(* ===== verification/StunDo.v ===== *)
(** [Client.Do] of [src/stun/client.go] and the handlers it takes from a pool.

    Many goroutines are in [Do] at once, next to those that call the handlers of
    the agent.  A [callbackWaitHandler] is known by its number, as the pointer it
    is; the pool may hand out any handler that no [Do] has between [Get] and
    [Put], so a number is used again and again.  [do_step] is one atomic action:
    an operation of the agent under its mutex, one half of [HandleEvent], a write,
    a wait that is over.

    The calls of an operation are made by its goroutine in order, and those of
    [Agent.Close] with the mutex held; here they may be made in any order and
    mixed with everything else, so there are more runs than the code has. *)
From stdpp Require Import base list gmap sets.
From Stdlib Require Import ZArith Lia.
From S2P Require Import Prelude GoSlice StunTypes StunMessage StunAgent StunClient.
Open Scope Z_scope.

Abbreviation agent_event := (@StunAgent.Event Message).

(** * Handlers *)

(** [callbackWaitHandler]; a callback is known by the number of its [Do]. *)
Record callbackWaitHandler := mkHandler { callback : option nat; processed : bool }.
Definition newHandler : callbackWaitHandler := mkHandler None false.

(** The handlers, and the calls of callbacks, the last one first. *)
Record world := mkWorld {
  handlers : gmap nat callbackWaitHandler;
  called : list (nat * agent_event)
}.
Definition handler_at (h : nat) (w : world) : callbackWaitHandler := default newHandler (handlers w !! h).
Definition put_handler (h : nat) (c : callbackWaitHandler) (w : world) : world :=
  mkWorld (<[h := c]> (handlers w)) (called w).

(** [setCallback]; [Do] has made sure that [f] is not nil. *)
Definition setCallback (h f : nat) (w : world) : world :=
  put_handler h (mkHandler (Some f) (processed (handler_at h w))) w.
(** [reset] *)
Definition reset (h : nat) (w : world) : world := put_handler h newHandler w.

(** [HandleEvent] in two halves: the callback, and the flag that [wait] waits for.
    No result is the panic of a nil callback. *)
Inductive activity := Handling (h : nat) (e : agent_event) | Finishing (h : nat).
Definition HandleEvent (a : activity) (w : world) : option (world * option activity) :=
  match a with
  | Handling h e =>
      match callback (handler_at h w) with
      | None => None
      | Some f => Some (mkWorld (handlers w) ((f, e) :: called w), Some (Finishing h))
      end
  | Finishing h => Some (put_handler h (mkHandler (callback (handler_at h w)) true) w, None)
  end.

(** The calls of pooled handlers among those of an agent's operation. *)
Definition handling (c : acall) : option activity :=
  match c with Call h e => Some (Handling h e) | ZeroCall _ _ => None end.

(** * A run of [Do] *)

(** Where a [Do] is: before [Client.Start], before the write, before and in the
    [Stop] that follows a failed write, in [wait], before the deferred [reset]
    with its result, done. *)
Inductive progress :=
| AtStart (h : nat)
| AtWrite (h : nat)
| AtStop (h : nat) (cause : error)
| InStop (h : nat) (cause : error) (a : activity)
| AtWait (h : nat)
| AtReset (h : nat) (r : option client_error)
| Returned (r : option client_error).
Definition held (p : progress) : option nat :=
  match p with
  | AtStart h | AtWrite h | AtStop h _ | InStop h _ _ | AtWait h | AtReset h _ => Some h
  | Returned _ => None
  end.

(** The number of a [Do], and of its callback, is its position in [dos]; it comes
    with the transaction id of its message. *)
Record do_system := mkDo {
  do_agent : @Agent nat;
  do_closed : bool;
  do_world : world;
  dos : list (bytes * progress);
  activities : list activity
}.
Definition do_initial (zeroHandler : option nat) : do_system :=
  mkDo (NewAgent zeroHandler) false (mkWorld ∅ []) [] [].

Definition free_handler (h : nat) (s : do_system) : Prop :=
  Forall (fun d => held d.2 <> Some h) (dos s).
Definition goes (f : nat) (id : bytes) (p : progress) (s : do_system) : list (bytes * progress) :=
  <[f := (id, p)]> (dos s).

Section Do.
(** Whether writes to the connection may fail. *)
Variable writes_fail : bool.

(** [None] is the end of the program by a panic. *)
Inductive do_step : do_system -> option do_system -> Prop :=
| do_get s h id :
    free_handler h s ->
    do_step s (Some (mkDo (do_agent s) (do_closed s) (setCallback h (length (dos s)) (do_world s))
                      (dos s ++ [(id, AtStart h)]) (activities s)))
| do_refused s f id h :
    dos s !! f = Some (id, AtStart h) -> do_closed s = true ->
    do_step s (Some (mkDo (do_agent s) (do_closed s) (do_world s)
                      (goes f id (AtReset h (Some ErrClientClosed)) s) (activities s)))
| do_start s f id h d a' r :
    dos s !! f = Some (id, AtStart h) -> StunAgent.Start id d h (do_agent s) = (a', r) ->
    do_step s (Some (mkDo a' (do_closed s) (do_world s)
                      (goes f id (match r with
                                  | None => AtWrite h
                                  | Some e => AtReset h (Some (AgentError e))
                                  end) s) (activities s)))
| do_written s f id h :
    dos s !! f = Some (id, AtWrite h) ->
    do_step s (Some (mkDo (do_agent s) (do_closed s) (do_world s) (goes f id (AtWait h) s) (activities s)))
| do_not_written s f id h err :
    writes_fail = true -> dos s !! f = Some (id, AtWrite h) ->
    do_step s (Some (mkDo (do_agent s) (do_closed s) (do_world s) (goes f id (AtStop h err) s) (activities s)))
| do_stop s f id h err a' calls r :
    dos s !! f = Some (id, AtStop h err) -> StunAgent.Stop id (do_agent s) = (a', calls, r) ->
    do_step s (Some (mkDo a' (do_closed s) (do_world s)
                      (goes f id (match r, omap handling calls with
                                  | None, a :: _ => InStop h err a
                                  | None, [] => AtReset h (Some (ConnError err))
                                  | Some e, _ => AtReset h (Some (StopErr e err))
                                  end) s) (activities s)))
| do_stop_call s f id h err a w a' :
    dos s !! f = Some (id, InStop h err a) -> HandleEvent a (do_world s) = Some (w, a') ->
    do_step s (Some (mkDo (do_agent s) (do_closed s) w
                      (goes f id (match a' with
                                  | Some a' => InStop h err a'
                                  | None => AtReset h (Some (ConnError err))
                                  end) s) (activities s)))
| do_stop_panic s f id h err a :
    dos s !! f = Some (id, InStop h err a) -> HandleEvent a (do_world s) = None -> do_step s None
| do_waited s f id h :
    dos s !! f = Some (id, AtWait h) -> processed (handler_at h (do_world s)) = true ->
    do_step s (Some (mkDo (do_agent s) (do_closed s) (do_world s) (goes f id (AtReset h None) s) (activities s)))
| do_reset s f id h r :
    dos s !! f = Some (id, AtReset h r) ->
    do_step s (Some (mkDo (do_agent s) (do_closed s) (reset h (do_world s)) (goes f id (Returned r) s)
                      (activities s)))
(** The reading and the collecting goroutine, and [Client.Close]. *)
| do_operation s o a' calls r :
    (forall id err, o <> OpStop id err) -> run TID o (do_agent s) = (a', calls, r) ->
    do_step s (Some (mkDo a' (do_closed s) (do_world s) (dos s) (omap handling calls ++ activities s)))
| do_close s :
    do_step s (Some (mkDo (do_agent s) true (do_world s) (dos s) (activities s)))
| do_close_agent s a' calls r :
    do_closed s = true -> StunAgent.Close (do_agent s) = (a', calls, r) ->
    do_step s (Some (mkDo a' true (do_world s) (dos s) (omap handling calls ++ activities s)))
| do_call s l1 l2 a w a' :
    activities s = l1 ++ a :: l2 -> HandleEvent a (do_world s) = Some (w, a') ->
    do_step s (Some (mkDo (do_agent s) (do_closed s) w (dos s) (l1 ++ option_list a' ++ l2)))
| do_call_panic s l1 l2 a :
    activities s = l1 ++ a :: l2 -> HandleEvent a (do_world s) = None -> do_step s None.

Inductive do_reachable (zeroHandler : option nat) : do_system -> Prop :=
| do_reachable_initial : do_reachable zeroHandler (do_initial zeroHandler)
| do_reachable_step s s' :
    do_reachable zeroHandler s -> do_step s (Some s') -> do_reachable zeroHandler s'.
End Do.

PROBLEM STATEMENT: Of the entries above, repeat exactly the lines between the line with "do_call s l1" and the line with "do_call_panic s l1", inclusive, and no others.

EXERCISE OUTPUT:
| do_call s l1 l2 a w a' :
    activities s = l1 ++ a :: l2 -> HandleEvent a (do_world s) = Some (w, a') ->
    do_step s (Some (mkDo (do_agent s) (do_closed s) w (dos s) (l1 ++ option_list a' ++ l2)))
| do_call_panic s l1 l2 a :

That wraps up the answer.